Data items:
+ + +

Lemma clz_range W a : 0 <= a < 2 ^ W -> 0 <= W -> 0 <= clz W a <= W.
Proof.
  intros Ha HW. unfold clz. case_test; [lia|].
  assert (0 <= Z.log2 a < W); [|lia].
  split; [apply Z.log2_nonneg|apply Z.log2_lt_pow2; lia].
Qed.

(** The common tail of the 32- and 64-bit counts. *)
Definition clz32_tail (count a : Z) : Z :=
  let '(count, a) := if a <? 0x10000 then (u8 (count + 16), u32 (a .<< 16)) else (count, a) in
  let '(count, a) := if a <? 0x1000000 then (u8 (count + 8), u32 (a .<< 8)) else (count, a) in
  u8 (count + softfloat_countLeadingZeros8 (a .>> 24)).

Lemma clz32_tail_spec count a :
  0 <= a < 2 ^ 32 -> 0 <= count <= 32 -> clz32_tail count a = count + clz 32 a.
Proof.
  intros Ha Hc. unfold clz32_tail. pose proof (clz_range 32 a ltac:(lia) ltac:(lia)).
  destruct (Z.ltb_spec a 0x10000).
  - rewrite (uwrap_small 8 (count + 16)) by lia.
    destruct (clz_step32 a 16 ltac:(lia) ltac:(lia) ltac:(lia)) as (-> & Hr & Hz).
    destruct (Z.eqb_spec a 0) as [->|Ha0].
    { change (0 * 2 ^ 16 <? 0x1000000) with true. cbv iota.
      change (u32 ((0 * 2 ^ 16) .<< 8)) with 0.
      change (softfloat_countLeadingZeros8 (0 .>> 24)) with 8.
      change (clz 32 0) with 32.
      rewrite (uwrap_small 8 (count + 16 + 8)) by lia. rewrite uwrap_small; lia. }
    assert (2 ^ 16 <= a * 2 ^ 16) as Hb16 by lia. pose proof (clz_range 32 _ Hr ltac:(lia)).
    set (b := a * 2 ^ 16) in *. destruct (Z.ltb_spec b 0x1000000).
    + rewrite (uwrap_small 8 (count + 16 + 8)) by lia.
      destruct (clz_step32 b 8 ltac:(lia) ltac:(lia) ltac:(lia)) as (-> & Hr' & Hz').
      destruct (Z.eqb_spec b 0); [lia|]. pose proof (clz_range 32 _ Hr' ltac:(lia)).
      rewrite clz32_top by lia. rewrite uwrap_small; lia.
    + rewrite clz32_top by lia. rewrite uwrap_small; lia.
  - destruct (Z.ltb_spec a 0x1000000).
    + rewrite (uwrap_small 8 (count + 8)) by lia.
      destruct (clz_step32 a 8 ltac:(lia) ltac:(lia) ltac:(lia)) as (-> & Hr' & Hz').
      destruct (Z.eqb_spec a 0); [lia|]. pose proof (clz_range 32 _ Hr' ltac:(lia)).
      rewrite clz32_top by lia. rewrite uwrap_small; lia.
    + rewrite clz32_top by lia. rewrite uwrap_small; lia.
Qed.

Lemma countLeadingZeros32_spec a :
  0 <= a < 2 ^ 32 -> softfloat_countLeadingZeros32 a = clz 32 a.
Proof.
  intros Ha. rewrite <- (Z.add_0_l (clz 32 a)), <- clz32_tail_spec by lia. reflexivity.
Qed.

+ + +

- **About this task**
Search the records for the word "with" and return every line that holds it.

- **Task answer**
    { change (0 * 2 ^ 16 <? 0x1000000) with true. cbv iota.
      change (u32 ((0 * 2 ^ 16) .<< 8)) with 0.
      change (softfloat_countLeadingZeros8 (0 .>> 24)) with 8.
      change (clz 32 0) with 32.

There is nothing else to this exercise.